- **WORK INSTRUCTIONS**:
Your answer should be only the lines below from the one with "Definition byte_length (s" to the one with "(** The UTF-8", repeated exactly, ends included.

- **Collected data entries**:
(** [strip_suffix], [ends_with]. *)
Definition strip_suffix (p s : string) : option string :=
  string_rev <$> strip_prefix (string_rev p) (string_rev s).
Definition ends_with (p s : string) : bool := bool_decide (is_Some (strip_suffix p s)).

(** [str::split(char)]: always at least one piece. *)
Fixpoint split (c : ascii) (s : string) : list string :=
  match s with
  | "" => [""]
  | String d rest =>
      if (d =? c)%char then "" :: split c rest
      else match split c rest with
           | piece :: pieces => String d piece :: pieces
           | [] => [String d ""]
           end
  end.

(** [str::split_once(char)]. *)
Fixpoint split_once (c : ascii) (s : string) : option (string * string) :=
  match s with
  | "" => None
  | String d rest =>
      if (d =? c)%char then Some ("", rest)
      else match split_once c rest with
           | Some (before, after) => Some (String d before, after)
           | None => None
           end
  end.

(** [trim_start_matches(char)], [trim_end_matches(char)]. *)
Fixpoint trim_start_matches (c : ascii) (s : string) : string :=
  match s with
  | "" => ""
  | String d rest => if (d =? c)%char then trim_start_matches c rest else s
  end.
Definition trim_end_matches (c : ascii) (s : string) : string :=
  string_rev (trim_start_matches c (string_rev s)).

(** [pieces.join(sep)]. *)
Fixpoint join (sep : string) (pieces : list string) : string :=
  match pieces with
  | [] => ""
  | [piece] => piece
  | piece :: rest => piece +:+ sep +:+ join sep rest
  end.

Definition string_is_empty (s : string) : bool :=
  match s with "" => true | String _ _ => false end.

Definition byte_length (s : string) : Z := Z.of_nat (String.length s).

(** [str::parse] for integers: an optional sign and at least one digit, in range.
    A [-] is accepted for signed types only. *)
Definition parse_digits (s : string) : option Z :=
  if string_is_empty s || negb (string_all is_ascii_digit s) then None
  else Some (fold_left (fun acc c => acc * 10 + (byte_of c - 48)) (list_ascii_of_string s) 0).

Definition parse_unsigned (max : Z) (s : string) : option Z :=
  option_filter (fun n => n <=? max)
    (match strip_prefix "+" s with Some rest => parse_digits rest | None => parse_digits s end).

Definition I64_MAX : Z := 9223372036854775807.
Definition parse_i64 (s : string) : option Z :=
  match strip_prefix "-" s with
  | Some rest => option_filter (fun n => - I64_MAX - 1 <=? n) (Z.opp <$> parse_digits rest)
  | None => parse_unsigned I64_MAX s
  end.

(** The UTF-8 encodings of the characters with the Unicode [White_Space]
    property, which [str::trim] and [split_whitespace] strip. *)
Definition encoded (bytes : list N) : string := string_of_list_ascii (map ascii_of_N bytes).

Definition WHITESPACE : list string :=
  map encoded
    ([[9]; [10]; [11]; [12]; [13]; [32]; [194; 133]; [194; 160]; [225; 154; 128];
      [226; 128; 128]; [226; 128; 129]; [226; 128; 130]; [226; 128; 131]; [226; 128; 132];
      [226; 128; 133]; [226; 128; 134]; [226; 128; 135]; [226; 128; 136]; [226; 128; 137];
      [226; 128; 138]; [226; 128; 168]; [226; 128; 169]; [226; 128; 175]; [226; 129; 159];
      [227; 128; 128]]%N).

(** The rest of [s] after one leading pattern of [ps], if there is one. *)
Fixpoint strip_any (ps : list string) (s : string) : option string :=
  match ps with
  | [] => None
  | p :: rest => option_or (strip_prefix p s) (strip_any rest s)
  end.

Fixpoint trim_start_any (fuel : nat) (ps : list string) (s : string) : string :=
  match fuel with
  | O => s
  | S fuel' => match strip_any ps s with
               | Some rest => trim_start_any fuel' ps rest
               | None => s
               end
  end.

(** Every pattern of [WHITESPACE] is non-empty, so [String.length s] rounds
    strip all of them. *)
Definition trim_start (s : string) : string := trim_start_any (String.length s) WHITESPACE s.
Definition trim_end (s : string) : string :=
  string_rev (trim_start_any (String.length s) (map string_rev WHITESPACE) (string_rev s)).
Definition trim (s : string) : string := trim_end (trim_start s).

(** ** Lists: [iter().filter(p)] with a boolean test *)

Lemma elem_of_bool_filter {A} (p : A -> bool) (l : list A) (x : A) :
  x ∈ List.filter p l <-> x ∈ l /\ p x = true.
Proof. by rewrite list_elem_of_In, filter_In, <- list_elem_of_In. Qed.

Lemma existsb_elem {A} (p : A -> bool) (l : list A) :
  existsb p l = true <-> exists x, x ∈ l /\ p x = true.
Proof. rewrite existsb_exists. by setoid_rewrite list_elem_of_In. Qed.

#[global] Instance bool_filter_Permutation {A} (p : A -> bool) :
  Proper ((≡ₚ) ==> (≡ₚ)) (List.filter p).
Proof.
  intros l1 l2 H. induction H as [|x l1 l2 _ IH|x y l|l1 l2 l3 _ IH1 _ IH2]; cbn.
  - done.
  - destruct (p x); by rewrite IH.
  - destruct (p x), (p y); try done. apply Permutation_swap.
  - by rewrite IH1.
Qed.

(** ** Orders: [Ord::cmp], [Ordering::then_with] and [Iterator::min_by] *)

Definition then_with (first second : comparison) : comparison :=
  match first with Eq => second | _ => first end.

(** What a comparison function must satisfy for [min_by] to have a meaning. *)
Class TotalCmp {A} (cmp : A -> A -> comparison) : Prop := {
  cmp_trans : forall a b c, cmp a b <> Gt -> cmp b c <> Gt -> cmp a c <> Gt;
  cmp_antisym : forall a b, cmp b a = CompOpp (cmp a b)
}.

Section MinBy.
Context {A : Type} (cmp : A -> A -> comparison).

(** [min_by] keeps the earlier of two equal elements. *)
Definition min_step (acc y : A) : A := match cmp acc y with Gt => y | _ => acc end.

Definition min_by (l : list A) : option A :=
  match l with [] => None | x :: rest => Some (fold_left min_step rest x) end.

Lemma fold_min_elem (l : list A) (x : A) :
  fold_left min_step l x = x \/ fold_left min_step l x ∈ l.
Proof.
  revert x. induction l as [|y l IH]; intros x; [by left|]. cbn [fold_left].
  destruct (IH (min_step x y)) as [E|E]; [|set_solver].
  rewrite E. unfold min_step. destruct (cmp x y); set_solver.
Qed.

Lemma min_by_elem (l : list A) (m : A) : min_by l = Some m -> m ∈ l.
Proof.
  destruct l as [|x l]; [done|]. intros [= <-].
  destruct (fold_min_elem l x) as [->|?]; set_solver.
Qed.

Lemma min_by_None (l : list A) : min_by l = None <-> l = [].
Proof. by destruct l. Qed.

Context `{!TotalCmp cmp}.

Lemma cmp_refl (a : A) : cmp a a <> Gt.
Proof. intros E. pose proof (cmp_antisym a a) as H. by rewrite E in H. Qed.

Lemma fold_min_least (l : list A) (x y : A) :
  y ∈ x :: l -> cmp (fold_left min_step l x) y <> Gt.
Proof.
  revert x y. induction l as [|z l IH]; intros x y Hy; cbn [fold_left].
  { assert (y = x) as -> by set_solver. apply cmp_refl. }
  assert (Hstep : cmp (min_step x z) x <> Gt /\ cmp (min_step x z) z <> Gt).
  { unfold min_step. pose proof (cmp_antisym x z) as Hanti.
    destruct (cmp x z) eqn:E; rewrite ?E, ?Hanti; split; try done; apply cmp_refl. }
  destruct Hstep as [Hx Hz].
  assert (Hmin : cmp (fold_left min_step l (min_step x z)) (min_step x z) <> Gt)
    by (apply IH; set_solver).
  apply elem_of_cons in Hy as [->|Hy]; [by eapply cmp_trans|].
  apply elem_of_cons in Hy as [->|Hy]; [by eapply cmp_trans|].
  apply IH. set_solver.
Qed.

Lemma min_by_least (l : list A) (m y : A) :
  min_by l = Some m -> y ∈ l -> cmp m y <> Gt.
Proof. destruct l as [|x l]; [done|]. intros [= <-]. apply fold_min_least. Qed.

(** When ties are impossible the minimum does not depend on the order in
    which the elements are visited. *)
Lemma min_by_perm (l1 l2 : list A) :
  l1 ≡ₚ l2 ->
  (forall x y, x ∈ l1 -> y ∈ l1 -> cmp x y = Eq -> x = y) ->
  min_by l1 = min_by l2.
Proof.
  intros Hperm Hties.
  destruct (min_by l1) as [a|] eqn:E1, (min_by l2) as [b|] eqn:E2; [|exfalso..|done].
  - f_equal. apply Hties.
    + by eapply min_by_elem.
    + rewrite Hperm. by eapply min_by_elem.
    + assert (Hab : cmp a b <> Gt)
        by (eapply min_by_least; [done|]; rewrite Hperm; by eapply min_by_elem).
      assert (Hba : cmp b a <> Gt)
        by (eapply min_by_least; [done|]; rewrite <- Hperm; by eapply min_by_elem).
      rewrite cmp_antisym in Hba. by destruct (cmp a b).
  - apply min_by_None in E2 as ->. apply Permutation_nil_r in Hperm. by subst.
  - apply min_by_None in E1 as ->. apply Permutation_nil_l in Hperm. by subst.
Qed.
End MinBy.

- **TASK RESPONSE**:
Definition byte_length (s : string) : Z := Z.of_nat (String.length s).

(** [str::parse] for integers: an optional sign and at least one digit, in range.
    A [-] is accepted for signed types only. *)
Definition parse_digits (s : string) : option Z :=
  if string_is_empty s || negb (string_all is_ascii_digit s) then None
  else Some (fold_left (fun acc c => acc * 10 + (byte_of c - 48)) (list_ascii_of_string s) 0).

Definition parse_unsigned (max : Z) (s : string) : option Z :=
  option_filter (fun n => n <=? max)
    (match strip_prefix "+" s with Some rest => parse_digits rest | None => parse_digits s end).

Definition I64_MAX : Z := 9223372036854775807.
Definition parse_i64 (s : string) : option Z :=
  match strip_prefix "-" s with
  | Some rest => option_filter (fun n => - I64_MAX - 1 <=? n) (Z.opp <$> parse_digits rest)
  | None => parse_unsigned I64_MAX s
  end.

(** The UTF-8 encodings of the characters with the Unicode [White_Space]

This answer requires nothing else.